Nelsen and Sabin's two-floor design for the Boy Scouts consisted of a large rectangle on the first floor, and a an L-shaped form atop it. Part of the L-shaped office space of the second floor overhung the main entryway, placed centrally on the long dimension of the first floor rectangle. Upon entering the building, the visitior moved into a double-height lobby, the building's circulation core. On one end of the first floor was an ample meeting room; on the other side offices lined the rectangle. The Western Architect and Engineer said of the building's purpose in its 04/1961 issue: "Core of Nelsen and Sabin's plan is therefore the large, two-story tall llobby, with a workspace for storage and preparation of printed matter directly behind the reception desk. Council offices are on the partial second story, district offices to one side of the lobby for easy public access. Opposite, where it may be used without interference to normal activities, is a large meeting room capable of serving as manay as 100. It and a staff dining room both open onto private, fenced courts." The midldle of the second floor also contained a conference room.

The Western Architect and Engineer said of the Scout building's brick and wood-frame construction: "This carefully organized space is enclosed within suitably rustic walls which sensitively combine wood, glass, and brick. The wood is roughsawn cedar in horizontal 1 x 4's with widely spaced battens.
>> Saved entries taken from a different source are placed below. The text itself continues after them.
(** C4.  When the stored balance of the sender is strictly below the
    amount in cents plus its fee, [envoyer_argent] returns [False] and
    both files are left as they were. *)
Theorem fonds_insuffisants_rejete nom dest x quand f c :
  convertir_dollars_vers_centimes (Flottant x) = Some c ->
  recuperer_solde nom f < c + calculer_frais c ->
  envoyer_argent nom dest x quand f = Some (false, f).
Proof.
  intros Hc Hs. unfold envoyer_argent.
  destruct (String.eqb dest nom); [reflexivity|].
  destruct (fle0 x); [reflexivity|].
  rewrite Hc. apply Z.ltb_lt in Hs. now rewrite Hs.
Qed.

Lemma fonds_insuffisants_rejete_temoin :
  convertir_dollars_vers_centimes (Flottant (float_of_int 1000))
  = Some 100000
  /\ recuperer_solde "alice" alice_et_bob < 100000 + calculer_frais 100000
  /\ envoyer_argent "alice" "bob" (float_of_int 1000) "2024-03-01 10:00:00"
       alice_et_bob
     = Some (false, alice_et_bob).
Proof.
  split; [reflexivity|]. split; [reflexivity|].
  apply (fonds_insuffisants_rejete "alice" "bob" (float_of_int 1000)
           "2024-03-01 10:00:00" alice_et_bob 100000); reflexivity.
Defined.

(** X23.  A transfer to a name that has no line in the accounts file
    goes through: the sender is debited, nobody is credited, the transfer is
    logged, and the receiver still has no line. *)
Lemma transfert_destinataire_absent nom dest x quand f c :
  String.eqb dest nom = false ->
  fle0 x = false ->
  convertir_dollars_vers_centimes (Flottant x) = Some c ->
  c + calculer_frais c <= recuperer_solde nom f ->
  utilisateur_existe dest f = false ->
  exists f',
    envoyer_argent nom dest x quand f = Some (true, f')
    /\ utilisateur_existe dest f' = false
    /\ FICHIER_UTILISATEURS f'
       = map (ligne_ajustee nom (- c - calculer_frais c))
           (FICHIER_UTILISATEURS f).
Proof.
  intros Hne Hpos Hc Hs Habs. unfold envoyer_argent.
  rewrite Hne, Hpos, Hc.
  apply Z.ltb_ge in Hs. rewrite Hs.
  rewrite !ajouter_au_solde_map. simpl.
  eexists; split; [reflexivity|]. unfold utilisateur_existe in *; simpl.
  rewrite map_ajustee_absent; rewrite existe_map_ajustee; auto.
Qed.

(** C10.  [ajouter_au_solde] returns [True]; it leaves the log alone and
    keeps the number and order of the lines of the accounts file; a line
    of another user is written back as it was, a line of the user with its
    balance increased by the amount; and when the user has no line the
    files are rewritten unchanged. *)
Theorem ajouter_au_solde_cadre nom (d : Z) f :
  fst (ajouter_au_solde nom d f) = true
  /\ FICHIER_TRANSACTIONS (snd (ajouter_au_solde nom d f))
     = FICHIER_TRANSACTIONS f
  /\ List.length (FICHIER_UTILISATEURS (snd (ajouter_au_solde nom d f)))
     = List.length (FICHIER_UTILISATEURS f)
  /\ (forall i l,
         nth_error (FICHIER_UTILISATEURS f) i = Some l ->
         nth_error (FICHIER_UTILISATEURS (snd (ajouter_au_solde nom d f))) i
         = Some (if String.eqb (utilisateur l) nom
                 then LigneUtilisateur (utilisateur l) (mot_de_passe l)
                                       (solde l + d)
                 else l))
  /\ (utilisateur_existe nom f = false ->
      snd (ajouter_au_solde nom d f) = f).
Proof.
  rewrite ajouter_au_solde_map. simpl.
  split; [reflexivity|]. split; [reflexivity|].
  split; [apply length_map|]. split.
  - intros i l Hi. rewrite nth_error_map, Hi. simpl. f_equal.
    destruct (String.eqb (utilisateur l) nom) eqn:E.
    + unfold ligne_ajustee. now rewrite E.
    + now apply ligne_ajustee_autre.
  - intros Habs. unfold utilisateur_existe in Habs.
    rewrite map_ajustee_absent by exact Habs. now destruct f.
Qed.
Fixpoint _validate_dict_schema (data : pyval) (sch : schema)
  (parent_key : string) : M unit :=
  match sch with
  | [] => ret tt
  | (key, rules) :: rest =>
      let full_key :=
        if PyStr.is_empty parent_key then key
        else parent_key +:+ "." +:+ key in
      let* missing :=
        (if required rules
         then let* present := py_in key data in ret (negb present)
         else ret false) in
      (if missing then raise (MissingKey full_key) else ret tt) >>
      let* present := py_in key data in
      (if present then
         let* actual_value := py_getitem data key in
         if negb (isinstance actual_value (type rules))
         then raise (WrongType full_key (type_name (type rules))
                       (type_name (type_of actual_value)))
         else ret tt
       else ret tt) >>
      _validate_dict_schema data rest parent_key
  end.

Definition validate_schema (data : pyval) : M unit :=
  print "-> Running schema validation..." >>
  _validate_dict_schema data SCHEMA "" >>
  let* author := py_get data "author" (PDict ∅) in
  _validate_dict_schema author AUTHOR_SCHEMA "author" >>
  print "   ... Schema OK".

Definition _check_tag (tag : option string) : M unit :=
  match tag with
  | None => ret tt
  | Some t =>
      if PyStr.is_empty t then ret tt
      else if Semver.parse (PyStr.lstrip_chars "v" t)
           then print ("   ... Version tag '" +:+ t +:+ "' OK")
           else raise InvalidVersion
  end.

Definition _check_package_name (metadata_name : pyval)
  (expected_name : option string) : M unit :=
  match expected_name with
  | None => ret tt
  | Some expected =>
      if PyStr.is_empty expected then ret tt
      else if py_ne metadata_name expected then raise NameMismatch
           else print ("   ... Package name '" +:+ expected +:+ "' OK")
  end.

Definition _check_author_content (author_data : pyval) : M unit :=
  let* name := py_get author_data "name" (PStr "") in
  let* email := py_get author_data "email" (PStr "") in
  _check_non_empty_str name "author.name" >>
  _check_non_empty_str email "author.email" >>
  let* placeholder := py_in "your-github-username" name in
  (if placeholder then raise PlaceholderDetected else ret tt) >>
  let* matched := py_re_match email_regex email in
  if negb matched then raise InvalidEmail else ret tt.

Definition node_defines (attr_name : string) (node : stmt) : bool :=
  match node with
  | FunctionDef name _ | ClassDef name _ => bool_decide (name = attr_name)
  | Assign targets =>
      existsb (fun target => match target with
                             | Name id => bool_decide (id = attr_name)
                             | _ => false
                             end) targets
  | _ => false
  end.

(** The loop over [tree.body] of [_check_code_entry_point], with its two
    [return]s and the [raise] after it. *)
Fixpoint scan_body (entry_point attr_name : string) (body : list stmt)
  : M unit :=
  match body with
  | [] => raise AttributeNotFound
  | node :: rest =>
      if node_defines attr_name node
      then print ("   ... Code entry point '" +:+ entry_point +:+ "' OK")
      else scan_body entry_point attr_name rest
  end.

Section Checks.

Variable fs : filesystem.

Definition _check_asset_path (path_str : pyval) (root_path : path)
  : M unit :=
  match path_str with
  | PStr s =>
      if PyStr.is_empty s then raise InvalidAsset
      else if bool_decide (".." ∈ parts (Path s)) then raise PathTraversal
      else if negb (path_exists fs (joinpath root_path s))
           then raise AssetNotFound
           else ret tt
  | _ => raise InvalidAsset
  end.

(** [module_path.read_text()] then [ast.parse] *)
Definition read_and_parse (module_path : path) : M (list stmt) :=
  match fs !! module_path with
  | Some (File content) =>
      match as_python content with
      | Some body => ret body
      | None => raise SyntaxError
      end
  | _ => raise (Runtime FileNotFoundError "read_text")
  end.

Definition _check_code_entry_point (entry_point : pyval)
  (root_path : path) : M unit :=
  let* has_colon := py_in ":" entry_point in
  if negb has_colon then raise MalformedRef
  else
    match entry_point with
    | PStr ref =>
        match PyStr.split_once ":" ref with
        | Some (module_name, attr_name) =>
            sys_path_insert0 root_path >>
            finally
              (let* spec := find_spec fs module_name in
               match spec with
               | Some (Spec (Some module_path) _) =>
                   let* body := read_and_parse module_path in
                   scan_body ref attr_name body
               | _ => raise ModuleNotFound
               end)
              sys_path_pop0
        | None => raise AttributeError
        end
    | _ => raise AttributeError
    end.

Definition _check_provides (provides_data : pyval) (root_path : path)
  : M unit :=
  let* empty :=
    (if negb (truthy provides_data) then ret true
     else
       let* has_code := py_in "code" provides_data in
       if has_code then ret false
       else let* has_assets := py_in "assets" provides_data in
            ret (negb has_assets)) in
  (if empty then raise EmptyProvides else ret tt) >>
  let* has_assets := py_in "assets" provides_data in
  (if has_assets then
     let* assets := py_getitem provides_data "assets" in
     match assets with
     | PList l =>
         for_each l (fun asset_info =>
           match asset_info with
           | PDict _ =>
               let* path_str := py_get asset_info "path" PNone in
               _check_asset_path path_str root_path
           | _ => raise AssetNotMapping
           end)
     | _ => raise AssetsNotList
     end
   else ret tt) >>
  let* has_code := py_in "code" provides_data in
  if has_code then
    let* code := py_getitem provides_data "code" in
    _check_code_entry_point code root_path
  else ret tt.

Definition validate_content (data : pyval) (root_path : path)
  (tag name : option string) : M unit :=
  print "-> Running content validation..." >>
  _check_tag tag >>
  let* metadata_name := py_get data "name" PNone in
  _check_package_name metadata_name name >>
  let* metadata_name := py_get data "name" PNone in
  _check_non_empty_str metadata_name "name" >>
  let* description := py_get data "description" PNone in
  _check_non_empty_str description "description" >>
  let* author := py_get data "author" (PDict ∅) in
  _check_author_content author >>
  let* provides := py_get data "provides" (PDict ∅) in
  _check_provides provides root_path >>
  print "   ... Content OK".

Definition _load_metadata (metadata_file : path) : M pyval :=
  match fs !! metadata_file with
  | Some (File content) =>
      match as_yaml content with
      | Some document => ret document
      | None => raise ParseError
      end
  | _ =>
      eprint "ERROR: Metadata file not found" >> raise FileNotFound
  end.

(** The body of the [try] block of [main]. *)
Definition pipeline (root_path : path) (tag name : option string)
  : M unit :=
  let* metadata := _load_metadata (root_path ++ [METADATA_FILENAME]) in
  (if negb (isinstance metadata TDict) then raise WrongShape else ret tt) >>
  validate_schema metadata >>
  validate_content metadata root_path tag name >>
  print "SUCCESS: Your package metadata looks great!".

(** How a call of [main] ends: it returns a status, or an exception that
    no handler catches ([SystemExit]) leaves it. *)
Inductive outcome :=
| Returns (status : Z)
| Exits (status : Z).

(** [main], after the arguments are parsed and the root is resolved. *)
Definition main (root_path : path) (tag name : option string)
  : interp -> outcome * interp :=
  fun st =>
    let '(_, st0) :=
      print ("Validating package at: /" +:+ PyStr.join "/" root_path) st in
    match pipeline root_path tag name st0 with
    | (Ok _, st1) => (Returns 0, st1)
    | (Raise e, st1) =>
        match exc_of e with
        | ValueError | TypeError | FileNotFoundError | NameError =>
            (Returns 1, snd (eprint "ERROR: Validation failed." st1))
        | YAMLError =>
            (Returns 1, snd (eprint "ERROR: Could not parse." st1))
        | OtherException =>
            (Returns 1,
             snd (eprint "ERROR: An unexpected error occurred." st1))
        | SystemExit => (Exits (exit_status e), st1)
        end
    end.

(** The exit status of the process, from [sys.exit(main())]. *)
Definition exit_code (o : outcome) : Z :=
  match o with
  | Returns status => status
  | Exits status => status
  end.

End Checks.

(** What [_check_provides] does to a mapping once it has found [code] or
    [assets] in it: the loop over the assets, then the entry point. *)
Definition provides_checks (fs : filesystem) (provides : gmap string pyval)
  (root_path : path) : M unit :=
  (match provides !! "assets" with
   | Some (PList l) =>
       for_each l (fun asset_info =>
         match asset_info with
         | PDict _ =>
             let* path_str := py_get asset_info "path" PNone in
             _check_asset_path fs path_str root_path
         | _ => raise AssetNotMapping
         end)
   | Some _ => raise AssetsNotList
   | None => ret tt
   end) >>
  match provides !! "code" with
  | Some code => _check_code_entry_point fs code root_path
  | None => ret tt
  end.

(** The entry point that a metadata document declares, if any, and the
    one of the package at [root_path]. *)
Definition declared_code (data : pyval) : option pyval :=
  match data with
  | PDict doc =>
      match doc !! "provides" with
      | Some (PDict provides) => provides !! "code"
      | _ => None
      end
  | _ => None
  end.

Definition package_entry_point (fs : filesystem) (root_path : path)
  : option pyval :=
  match fs !! (root_path ++ [METADATA_FILENAME]) with
  | Some (File content) =>
      match as_yaml content with
      | Some data => declared_code data
      | None => None
      end
  | _ => None
  end.

(** A package whose validation imports nothing: it declares no entry
    point, or one whose module name has no dot. *)
Definition imports_nothing (fs : filesystem) (root_path : path) : bool :=
  match package_entry_point fs root_path with
  | Some code => undotted_ref code
  | None => true
  end.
It contrasts with walls and piers of hard-burned clinker bricks, laid up in tow wythes with 4 in. of space between; the space was filled with concrete grout, reinforced with steel. The brick walls, exposed inside and out, work with the floor and roof diaphragms in providing lateral stability. The building's light frame--glulam beamrs, wood joists, wood and steel columns, rests on grade beams over piling, allowing a crawl space beneath." (See "Handsome Center for Seattle Boy Scouts," Western Architect and Engineer, vol. 221, no. 4, 04/1961, p. 38-39.)